## Assigned task:
Set down, character for character, everything in the records below from the line holding "intros Hn. rewrite lit_length." down to the line holding "0 <= n < 100 ->", and no other line.

## The input:
(** X6.  The defaults of [make_scenario]: when the file gives no power
    states, every provider gets one entry per PM it owns, all off; the
    switch-off and switch-on costs left out are zero for every provider and
    PM type, and the migration costs left out are zero for every pair of
    providers and VM type. *)
Theorem tables_left_out_get_their_defaults (s s' : scenario) :
  check_and_default s = Returned s' ->
  (cip_pm_power_states s = [] ->
   forall c, (c < num_cips s')%nat -> all_off s' c) /\
  (cip_pm_asleep_costs s = [] ->
   cip_pm_asleep_costs s'
   = replicate (num_cips s') (replicate (num_pm_types s') 0)) /\
  (cip_pm_awake_costs s = [] ->
   cip_pm_awake_costs s'
   = replicate (num_cips s') (replicate (num_pm_types s') 0)) /\
  (cip_to_cip_vm_migration_costs s = [] ->
   cip_to_cip_vm_migration_costs s'
   = replicate (num_cips s')
       (replicate (num_cips s') (replicate (num_vm_types s') 0))).
Proof.
  intros H. apply check_and_default_returned in H as [_ Hf].
  apply fill_defaults_spec in Hf
    as (EN & ET & EV & Epms & _ & _ & _ & _ & _ & _ & _ & Hp & Ha & Hw & Hm).
  rewrite EN, ET, EV. repeat split.
  - intros Hnil c Hc. rewrite Hnil in Hp. simpl in Hp.
    unfold default_power_states in Hp. apply mapM_Some_1 in Hp.
    destruct (Forall2_lookup_l _ _ _ c c Hp) as (row & Hrow & Hcount).
    { apply lookup_seq. lia. }
    destruct (count_pms s c) as [n |] eqn:En; [| discriminate].
    simpl in Hcount. injection Hcount as <-.
    exists n. split; [| exact Hrow].
    rewrite <- En. now apply count_pms_ext.
  - intros Hnil. now rewrite Ha, Hnil.
  - intros Hnil. now rewrite Hw, Hnil.
  - intros Hnil. now rewrite Hm, Hnil.
Qed.
Lemma X16_accepted_iff_all_scored_tests_pass_witness :
  Forall (fun tc => 0 <= tc_points tc) (p_testCases Samples.lateProblem)
  /\ (statusOf
        (scoreOf Samples.lateProblem
           (runCode (fun _ => MoreSamples.idle) (lit "print(3)") (lit "python")
              (p_testCases Samples.lateProblem)))
        (maxScoreOf Samples.lateProblem) = accepted
      <-> forall i testCase,
            p_testCases Samples.lateProblem !! i = Some testCase ->
            tc_points testCase <> 0 ->
            tr_passed (runOne (lit "print(3)") (lit "python") testCase
                         MoreSamples.idle) = true).
Proof.
  assert (Forall (fun tc => 0 <= tc_points tc) (p_testCases Samples.lateProblem))
    as Hpos by (repeat constructor; simpl; lia).
  split; [exact Hpos |].
  exact (X16_accepted_iff_all_scored_tests_pass (fun _ => MoreSamples.idle)
           (lit "print(3)") (lit "python") Samples.lateProblem Hpos).
Defined.

(** ** submitFinalResults: the duration text *)

Lemma lit_inj (s t : string) : lit s = lit t -> s = t.
Proof.
  unfold lit. intros Heq.
  rewrite <- (String.string_of_list_ascii_of_string s),
    <- (String.string_of_list_ascii_of_string t).
  f_equal. revert Heq.
  generalize (String.list_ascii_of_string s) (String.list_ascii_of_string t).
  induction l as [| a l IH]; intros [| b k] Heq; try discriminate; [reflexivity |].
  injection Heq as Hab Hlk. f_equal; [| by apply IH].
  rewrite <- (Ascii.ascii_N_embedding a), <- (Ascii.ascii_N_embedding b).
  by rewrite Hab.
Qed.

Lemma lit_length (s : string) : length (lit s) = String.length s.
Proof.
  unfold lit. rewrite length_map. induction s as [| a s IH]; simpl; congruence.
Qed.

Lemma pretty_N_go_length (x : N) (s : string) :
  (String.length s <= String.length (pretty_N_go x s))%nat.
Proof.
  revert s. induction (N.lt_wf_0 x) as [x _ IH]. intros s.
  destruct (decide (x = 0%N)) as [-> | Hx].
  - by rewrite pretty_N_go_0.
  - rewrite pretty_N_go_step by lia.
    etrans; [| apply IH; apply N.div_lt; lia]. simpl. lia.
Qed.

(** From 100 on, a number is written with three digits at least. *)
Lemma pretty_three_digits (n : Z) : 100 <= n -> (3 <= length (lit (pretty n)))%nat.
Proof.
  intros Hn. rewrite lit_length.
  destruct n as [| p | p]; try lia.
  change (pretty (Z.pos p)) with (pretty (N.pos p)).
  unfold pretty, pretty_N. rewrite decide_False by discriminate.
  assert (100 <= N.pos p)%N as Hp by lia.
  rewrite pretty_N_go_step by lia.
  rewrite pretty_N_go_step by (apply N.div_str_pos; lia).
  rewrite pretty_N_go_step.
  - etrans; [| apply pretty_N_go_length]. simpl. lia.
  - apply N.div_str_pos. split; [lia |].
    apply N.div_le_lower_bound; lia.
Qed.

(** Below 100, [pad] writes the two decimal digits. *)
Lemma pad_two_digits (n : Z) :
  0 <= n < 100 ->
  pad n = [Z.to_N (48 + n / 10); Z.to_N (48 + n mod 10)].
Proof.
  intros Hn.
  assert (forallb
            (fun k => bool_decide
                        (pad (Z.of_nat k)
                         = [Z.to_N (48 + Z.of_nat k / 10);
                            Z.to_N (48 + Z.of_nat k mod 10)]))
            (seq 0 100) = true) as Hall by (vm_compute; reflexivity).
  rewrite forallb_forall in Hall.
  specialize (Hall (Z.to_nat n)).
  rewrite Z2Nat.id in Hall by lia.
  apply bool_decide_eq_true in Hall; [exact Hall |].
  apply in_seq. lia.
Qed.

Lemma pad_inj (a b : Z) : 0 <= a -> 0 <= b -> pad a = pad b -> a = b.
Proof.
  intros Ha Hb Heq.
  destruct (decide (a < 100)) as [Ha' | Ha'], (decide (b < 100)) as [Hb' | Hb'].
  - rewrite !pad_two_digits in Heq by lia.
    injection Heq as Htens Hunits.
    apply Z2N.inj in Htens; [| apply Z.add_nonneg_nonneg; [lia |];
                                apply Z.div_pos; lia ..].
    apply Z2N.inj in Hunits; [| apply Z.add_nonneg_nonneg; [lia |];
                                 apply Z.mod_pos_bound; lia ..].
    rewrite (Z.div_mod a 10), (Z.div_mod b 10) by lia. lia.
  - apply (f_equal length) in Heq. rewrite pad_two_digits in Heq by lia.
    unfold pad in Heq. rewrite length_app in Heq.
    pose proof (pretty_three_digits b ltac:(lia)). cbn in Heq. lia.
  - apply (f_equal length) in Heq. rewrite (pad_two_digits b) in Heq by lia.
    unfold pad in Heq. rewrite length_app in Heq.
    pose proof (pretty_three_digits a ltac:(lia)). cbn in Heq. lia.
  - unfold pad in Heq.
    pose proof (pretty_three_digits a ltac:(lia)) as Hla.
    pose proof (pretty_three_digits b ltac:(lia)) as Hlb.
    cbv zeta in Heq.
    replace (2 - length (lit (pretty a)))%nat with 0%nat in Heq by lia.
    replace (2 - length (lit (pretty b)))%nat with 0%nat in Heq by lia.
    cbn in Heq. apply lit_inj in Heq. by apply (inj pretty) in Heq.
Qed.

(** X17. The duration text of the final-results answer depends on the
    whole seconds only and determines them: two durations in milliseconds
    get the same text exactly when they have the same number of whole
    seconds, a negative duration counting as 0. *)
Theorem X17_duration_text_identifies_the_seconds (a b : Z) :
  formatMsToHHMMSS a = formatMsToHHMMSS b
  <-> Z.max 0 (a / 1000) = Z.max 0 (b / 1000).
Proof.
  unfold formatMsToHHMMSS. cbv zeta.
  split; [| by intros ->].
  generalize (Z.max 0 (a / 1000)) (Z.max 0 (b / 1000))
    (Z.le_max_l 0 (a / 1000)) (Z.le_max_l 0 (b / 1000)).
  intros ta tb Hta Htb Heq.
  assert (forall t, 0 <= t ->
            0 <= t / 3600 /\ 0 <= t mod 3600 / 60 < 60 /\ 0 <= t mod 60 < 60)
    as Hfields.
  { intros t Ht. split; [apply Z.div_pos; lia |]. split.
    - pose proof (Z.mod_pos_bound t 3600 ltac:(lia)).
      split; [apply Z.div_pos; lia | apply Z.div_lt_upper_bound; lia].
    - apply Z.mod_pos_bound. lia. }
  destruct (Hfields ta Hta) as (Hha & Hma & Hsa).
  destruct (Hfields tb Htb) as (Hhb & Hmb & Hsb).
  assert (forall m s, 0 <= m < 60 -> 0 <= s < 60 ->
            length (lit ":" ++ pad m ++ lit ":" ++ pad s) = 6%nat) as Hsix.
  { intros m s Hm Hs. rewrite !pad_two_digits by lia. reflexivity. }
  apply app_inj_2 in Heq as [Hh Hrest]; [| by rewrite !Hsix].
  apply pad_inj in Hh; [| assumption ..].
  injection Hrest as Hrest.
  apply app_inj_1 in Hrest as [Hm Hs];
    [| by rewrite !pad_two_digits by lia].
  injection Hs as Hs.
  apply pad_inj in Hm; [| lia ..]. apply pad_inj in Hs; [| lia ..].
  assert (forall t, t = 3600 * (t / 3600) + 60 * (t mod 3600 / 60) + t mod 60)
    as Hsplit.
  { intros t. rewrite <- (Z.mod_mod_divide t 3600 60) by (exists 60; reflexivity).
    pose proof (Z.div_mod t 3600 ltac:(lia)).
    pose proof (Z.div_mod (t mod 3600) 60 ltac:(lia)). lia. }
  rewrite (Hsplit ta), (Hsplit tb). lia.
Qed.

(** One hour, two minutes, three seconds and a half. *)
Example duration_text_sample : formatMsToHHMMSS 3723500 = lit "01:02:03".
Proof. vm_compute. reflexivity. Qed.

(** ** submitFinalResults: what is stored *)

Lemma updateProblemResult_totals now this problemId score timeSpent status fa :
  let after := updateProblemResult now this problemId score timeSpent status fa in
  cr_totalScore after = sumZ (map pr_score (cr_problemResults after))
  /\ cr_totalTime after = sumZ (map pr_timeSpent (cr_problemResults after)).
Proof.
  cbv zeta. unfold updateProblemResult.
  destruct (findProblemResult this problemId) as [[i pr] |];
    cbn [calculateTotals with_problemResults cr_totalTime cr_totalScore
         cr_problemResults]; rewrite !foldl_add_map; split; lia.
Qed.

Lemma updateProblemResult_keeps now this problemId score timeSpent status fa :
  let after := updateProblemResult now this problemId score timeSpent status fa in
  cr_userId after = cr_userId this /\ cr_contestId after = cr_contestId this
  /\ cr_penalties after = cr_penalties this
  /\ cr_completedAt after = cr_completedAt this
  /\ cr_isCompleted after = cr_isCompleted this.
Proof.
  cbv zeta. unfold updateProblemResult.
  destruct (findProblemResult this problemId) as [[i pr] |]; repeat split.
Qed.

Lemma applyReports_keeps now this reports :
  let after := applyReports now this reports in
  cr_userId after = cr_userId this /\ cr_contestId after = cr_contestId this
  /\ cr_penalties after = cr_penalties this
  /\ cr_completedAt after = cr_completedAt this
  /\ cr_isCompleted after = cr_isCompleted this.
Proof.
  cbv zeta. revert this.
  induction reports as [| r reports IH]; intros this; [repeat split |].
  cbn [applyReports foldl]. fold (applyReports now (applyReport now this r) reports).
  destruct (IH (applyReport now this r)) as (-> & -> & -> & -> & ->).
  apply updateProblemResult_keeps.
Qed.

Lemma applyReports_totals now this reports :
  reports <> [] ->
  let after := applyReports now this reports in
  cr_totalScore after = sumZ (map pr_score (cr_problemResults after))
  /\ cr_totalTime after = sumZ (map pr_timeSpent (cr_problemResults after)).
Proof.
  intros Hne. cbv zeta.
  destruct reports as [| r reports] using rev_ind; [congruence |].
  unfold applyReports. rewrite foldl_app. cbn [foldl].
  apply updateProblemResult_totals.
Qed.

(** The result that [submitFinalResults] saves, from the one it starts from. *)
Lemma final_result_shape now (req : FinalRequest) (base : ContestResult) :
  let final :=
    applyReports now (markCompleted now req base) (fin_problemResults req) in
  cr_userId final = cr_userId base /\ cr_contestId final = cr_contestId base
  /\ cr_isCompleted final = true
  /\ cr_completedAt final = Some now
  /\ cr_penalties final = fin_penaltyPoints req
  /\ (fin_problemResults req = [] ->
      cr_totalScore final = fin_totalScore req
      /\ cr_totalTime final = parseDurationToMs (fin_totalTime req))
  /\ (fin_problemResults req <> [] ->
      cr_totalScore final = sumZ (map pr_score (cr_problemResults final))
      /\ cr_totalTime final = sumZ (map pr_timeSpent (cr_problemResults final))).
Proof.
  cbv zeta.
  destruct (applyReports_keeps now (markCompleted now req base)
              (fin_problemResults req)) as (-> & -> & -> & -> & ->).
  do 5 (split; [reflexivity |]). split.
  - intros ->. split; reflexivity.
  - intros Hne. by apply applyReports_totals.
Qed.

(** X18. A final-results request of the authenticated user for an existing
    contest, without database errors: the stored result is marked completed
    at the time of the request and takes the penalties of the request. Its
    totals are those of the request only when the request reports no
    problem; as soon as it reports one, the stored totalScore and totalTime
    are the sums over the entries, and the totalScore and totalTime of the
    request are not stored. The answer repeats the totalScore of the
    request and gives the duration text of the stored totalTime. *)
Theorem X18_final_totals_are_recomputed contests now (req : FinalRequest)
    (st : State) (contest : Contest) :
  fin_userId req = fin_authenticated req ->
  contests !! fin_contestId req = Some contest ->
  match st_contestResults st !! (fin_userId req, fin_contestId req) with
  | Some stored =>
      cr_userId stored = fin_userId req /\ cr_contestId stored = fin_contestId req
  | None => True
  end ->
  exists final,
    submitFinalResults (fun _ => None) contests now req st
    = (FinalOk (fin_totalScore req) (fin_penaltyPoints req)
         (formatMsToHHMMSS (cr_totalTime final)) now,
       {| st_contestResults :=
            <[(fin_userId req, fin_contestId req) := final]> (st_contestResults st);
          st_console := st_console st |})
    /\ cr_isCompleted final = true
    /\ cr_completedAt final = Some now
    /\ cr_penalties final = fin_penaltyPoints req
    /\ (fin_problemResults req = [] ->
        cr_totalScore final = fin_totalScore req
        /\ cr_totalTime final = parseDurationToMs (fin_totalTime req))
    /\ (fin_problemResults req <> [] ->
        cr_totalScore final = sumZ (map pr_score (cr_problemResults final))
        /\ cr_totalTime final = sumZ (map pr_timeSpent (cr_problemResults final))).
Proof.
  intros Huser Hcontest Hstored.
  destruct (st_contestResults st !! (fin_userId req, fin_contestId req))
    as [stored |] eqn:Hlookup.
  - destruct Hstored as [Hu Hc].
    destruct (final_result_shape now req stored) as (Hfu & Hfc & Hrest).
    eexists. split; [| exact Hrest].
    unfold submitFinalResults, submitFinalResults_try, bind, attempt,
      writeResult, ret.
    rewrite Huser, bool_decide_eq_true_2 by reflexivity. cbn [negb].
    rewrite <- Huser, Hcontest, Hlookup, Hfu, Hfc, Hu, Hc. reflexivity.
  - destruct (final_result_shape now req
                (blankResult now (fin_userId req) (fin_contestId req) contest))
      as (Hfu & Hfc & Hrest).
    eexists. split; [| exact Hrest].
    unfold submitFinalResults, submitFinalResults_try, bind, attempt,
      writeResult, ret.
    rewrite Huser, bool_decide_eq_true_2 by reflexivity. cbn [negb].
    rewrite <- Huser, Hcontest, Hlookup, Hfu, Hfc.
    cbn [blankResult cr_userId cr_contestId st_contestResults st_console].
    by rewrite insert_insert_eq.
Qed.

## Task solution:
  intros Hn. rewrite lit_length.
  destruct n as [| p | p]; try lia.
  change (pretty (Z.pos p)) with (pretty (N.pos p)).
  unfold pretty, pretty_N. rewrite decide_False by discriminate.
  assert (100 <= N.pos p)%N as Hp by lia.
  rewrite pretty_N_go_step by lia.
  rewrite pretty_N_go_step by (apply N.div_str_pos; lia).
  rewrite pretty_N_go_step.
  - etrans; [| apply pretty_N_go_length]. simpl. lia.
  - apply N.div_str_pos. split; [lia |].
    apply N.div_le_lower_bound; lia.
Qed.

(** Below 100, [pad] writes the two decimal digits. *)
Lemma pad_two_digits (n : Z) :
  0 <= n < 100 ->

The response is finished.